*** Begin section ***

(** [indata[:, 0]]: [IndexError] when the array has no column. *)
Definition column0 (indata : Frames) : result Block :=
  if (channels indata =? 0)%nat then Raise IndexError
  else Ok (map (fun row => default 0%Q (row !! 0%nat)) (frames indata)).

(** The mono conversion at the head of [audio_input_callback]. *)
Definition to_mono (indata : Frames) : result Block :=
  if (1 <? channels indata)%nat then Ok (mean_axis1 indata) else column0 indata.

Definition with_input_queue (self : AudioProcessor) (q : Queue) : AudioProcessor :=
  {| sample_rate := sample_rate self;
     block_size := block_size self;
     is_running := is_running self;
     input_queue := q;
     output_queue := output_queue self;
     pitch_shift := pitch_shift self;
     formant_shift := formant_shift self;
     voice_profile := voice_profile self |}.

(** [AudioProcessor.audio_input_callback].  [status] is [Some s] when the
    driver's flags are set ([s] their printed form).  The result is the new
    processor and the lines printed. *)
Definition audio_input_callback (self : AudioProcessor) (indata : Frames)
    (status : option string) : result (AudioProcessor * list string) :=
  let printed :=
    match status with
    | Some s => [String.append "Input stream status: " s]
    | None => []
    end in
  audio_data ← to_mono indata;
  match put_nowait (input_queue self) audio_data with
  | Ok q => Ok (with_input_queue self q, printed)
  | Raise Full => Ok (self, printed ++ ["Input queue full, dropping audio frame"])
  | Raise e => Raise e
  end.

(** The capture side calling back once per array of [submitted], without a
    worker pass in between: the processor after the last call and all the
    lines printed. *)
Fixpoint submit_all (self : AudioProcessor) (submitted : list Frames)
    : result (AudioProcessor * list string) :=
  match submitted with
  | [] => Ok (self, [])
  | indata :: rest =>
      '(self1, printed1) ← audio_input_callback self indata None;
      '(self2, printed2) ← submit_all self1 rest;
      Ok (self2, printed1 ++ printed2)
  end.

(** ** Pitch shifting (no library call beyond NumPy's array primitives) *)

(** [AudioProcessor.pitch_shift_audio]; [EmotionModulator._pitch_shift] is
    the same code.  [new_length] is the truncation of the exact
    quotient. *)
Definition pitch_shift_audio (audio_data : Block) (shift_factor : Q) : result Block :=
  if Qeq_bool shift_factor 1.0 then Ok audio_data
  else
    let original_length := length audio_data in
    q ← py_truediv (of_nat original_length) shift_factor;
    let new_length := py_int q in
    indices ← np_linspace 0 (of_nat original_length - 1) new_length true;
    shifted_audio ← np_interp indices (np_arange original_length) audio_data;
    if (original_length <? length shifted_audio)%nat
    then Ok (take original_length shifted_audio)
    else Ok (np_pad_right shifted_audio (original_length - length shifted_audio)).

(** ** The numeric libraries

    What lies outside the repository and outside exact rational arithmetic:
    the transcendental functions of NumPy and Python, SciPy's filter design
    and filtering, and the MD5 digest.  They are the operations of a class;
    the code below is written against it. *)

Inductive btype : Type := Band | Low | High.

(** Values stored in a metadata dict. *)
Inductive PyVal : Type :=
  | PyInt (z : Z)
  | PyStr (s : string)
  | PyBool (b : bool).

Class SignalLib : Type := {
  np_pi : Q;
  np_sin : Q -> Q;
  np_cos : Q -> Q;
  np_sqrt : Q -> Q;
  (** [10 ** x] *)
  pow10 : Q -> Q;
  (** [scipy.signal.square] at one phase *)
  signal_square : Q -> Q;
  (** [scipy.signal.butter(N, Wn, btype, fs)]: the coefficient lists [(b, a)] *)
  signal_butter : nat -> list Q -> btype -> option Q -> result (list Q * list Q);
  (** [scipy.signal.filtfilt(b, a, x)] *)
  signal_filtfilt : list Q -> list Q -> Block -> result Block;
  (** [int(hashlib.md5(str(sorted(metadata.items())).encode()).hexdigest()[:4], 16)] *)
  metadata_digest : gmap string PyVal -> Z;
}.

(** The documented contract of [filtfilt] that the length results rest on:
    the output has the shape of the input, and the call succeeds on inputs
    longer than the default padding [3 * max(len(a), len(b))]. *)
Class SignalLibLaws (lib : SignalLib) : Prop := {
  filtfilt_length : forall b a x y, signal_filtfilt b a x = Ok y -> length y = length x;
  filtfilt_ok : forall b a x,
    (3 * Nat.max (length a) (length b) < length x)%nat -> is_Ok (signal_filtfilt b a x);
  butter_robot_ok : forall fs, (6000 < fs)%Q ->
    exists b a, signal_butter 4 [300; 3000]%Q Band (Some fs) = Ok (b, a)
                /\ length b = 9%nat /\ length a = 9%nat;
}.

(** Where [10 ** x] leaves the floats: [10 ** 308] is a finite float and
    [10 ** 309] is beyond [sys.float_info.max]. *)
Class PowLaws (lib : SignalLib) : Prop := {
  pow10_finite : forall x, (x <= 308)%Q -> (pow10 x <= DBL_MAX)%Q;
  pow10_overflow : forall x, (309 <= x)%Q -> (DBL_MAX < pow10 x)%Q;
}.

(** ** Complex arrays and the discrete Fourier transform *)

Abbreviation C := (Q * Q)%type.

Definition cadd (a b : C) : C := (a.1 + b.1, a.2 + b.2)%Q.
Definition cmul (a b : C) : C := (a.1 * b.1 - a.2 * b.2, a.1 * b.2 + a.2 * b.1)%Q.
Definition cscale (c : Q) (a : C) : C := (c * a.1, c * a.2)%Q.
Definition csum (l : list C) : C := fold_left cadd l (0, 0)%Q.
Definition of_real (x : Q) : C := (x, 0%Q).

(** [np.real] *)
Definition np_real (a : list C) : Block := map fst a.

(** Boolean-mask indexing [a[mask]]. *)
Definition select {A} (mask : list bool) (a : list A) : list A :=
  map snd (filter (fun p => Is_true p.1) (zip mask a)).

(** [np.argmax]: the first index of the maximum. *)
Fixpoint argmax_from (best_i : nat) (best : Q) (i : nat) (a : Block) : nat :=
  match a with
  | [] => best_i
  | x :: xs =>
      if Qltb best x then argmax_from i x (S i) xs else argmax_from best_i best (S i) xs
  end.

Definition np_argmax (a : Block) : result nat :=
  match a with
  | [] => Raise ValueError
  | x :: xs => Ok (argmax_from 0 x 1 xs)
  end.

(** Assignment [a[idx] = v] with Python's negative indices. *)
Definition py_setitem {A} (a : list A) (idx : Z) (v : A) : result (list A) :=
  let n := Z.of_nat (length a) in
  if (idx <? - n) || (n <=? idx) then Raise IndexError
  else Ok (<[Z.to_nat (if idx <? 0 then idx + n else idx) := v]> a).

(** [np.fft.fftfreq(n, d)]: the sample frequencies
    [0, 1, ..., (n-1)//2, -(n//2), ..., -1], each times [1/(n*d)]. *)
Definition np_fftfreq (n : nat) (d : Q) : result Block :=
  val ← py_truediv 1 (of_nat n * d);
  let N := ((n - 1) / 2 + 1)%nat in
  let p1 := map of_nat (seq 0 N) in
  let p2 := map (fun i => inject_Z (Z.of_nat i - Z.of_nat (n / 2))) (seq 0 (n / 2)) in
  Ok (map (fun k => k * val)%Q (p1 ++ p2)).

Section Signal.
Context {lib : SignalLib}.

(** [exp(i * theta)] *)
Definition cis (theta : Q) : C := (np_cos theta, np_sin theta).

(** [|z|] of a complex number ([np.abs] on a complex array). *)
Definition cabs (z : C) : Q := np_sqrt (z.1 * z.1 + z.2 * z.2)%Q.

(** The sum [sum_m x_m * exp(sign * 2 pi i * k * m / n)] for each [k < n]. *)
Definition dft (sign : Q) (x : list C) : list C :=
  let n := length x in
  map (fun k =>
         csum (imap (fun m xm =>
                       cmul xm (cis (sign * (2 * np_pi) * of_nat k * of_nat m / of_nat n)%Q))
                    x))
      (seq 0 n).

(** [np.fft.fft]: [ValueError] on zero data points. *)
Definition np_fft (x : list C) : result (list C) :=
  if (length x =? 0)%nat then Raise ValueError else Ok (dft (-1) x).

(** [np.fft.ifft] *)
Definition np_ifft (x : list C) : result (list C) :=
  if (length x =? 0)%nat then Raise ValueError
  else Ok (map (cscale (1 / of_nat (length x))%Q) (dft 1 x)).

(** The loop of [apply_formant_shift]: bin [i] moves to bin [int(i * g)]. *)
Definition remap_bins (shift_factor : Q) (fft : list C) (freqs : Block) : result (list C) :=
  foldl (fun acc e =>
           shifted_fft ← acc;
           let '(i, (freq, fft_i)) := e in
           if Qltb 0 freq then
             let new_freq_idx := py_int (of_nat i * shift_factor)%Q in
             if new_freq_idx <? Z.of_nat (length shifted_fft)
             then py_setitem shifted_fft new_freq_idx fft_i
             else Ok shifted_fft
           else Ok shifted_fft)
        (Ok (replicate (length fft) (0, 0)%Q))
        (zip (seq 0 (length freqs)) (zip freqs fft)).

*** End section ***

**What is needed:**
Could you repeat exactly the lines above from the line with "if (1 <? channels" up to and including the line with "self q, printed)", and only those?

**Solution to this task:**
  if (1 <? channels indata)%nat then Ok (mean_axis1 indata) else column0 indata.

Definition with_input_queue (self : AudioProcessor) (q : Queue) : AudioProcessor :=
  {| sample_rate := sample_rate self;
     block_size := block_size self;
     is_running := is_running self;
     input_queue := q;
     output_queue := output_queue self;
     pitch_shift := pitch_shift self;
     formant_shift := formant_shift self;
     voice_profile := voice_profile self |}.

(** [AudioProcessor.audio_input_callback].  [status] is [Some s] when the
    driver's flags are set ([s] their printed form).  The result is the new
    processor and the lines printed. *)
Definition audio_input_callback (self : AudioProcessor) (indata : Frames)
    (status : option string) : result (AudioProcessor * list string) :=
  let printed :=
    match status with
    | Some s => [String.append "Input stream status: " s]
    | None => []
    end in
  audio_data ← to_mono indata;
  match put_nowait (input_queue self) audio_data with
  | Ok q => Ok (with_input_queue self q, printed)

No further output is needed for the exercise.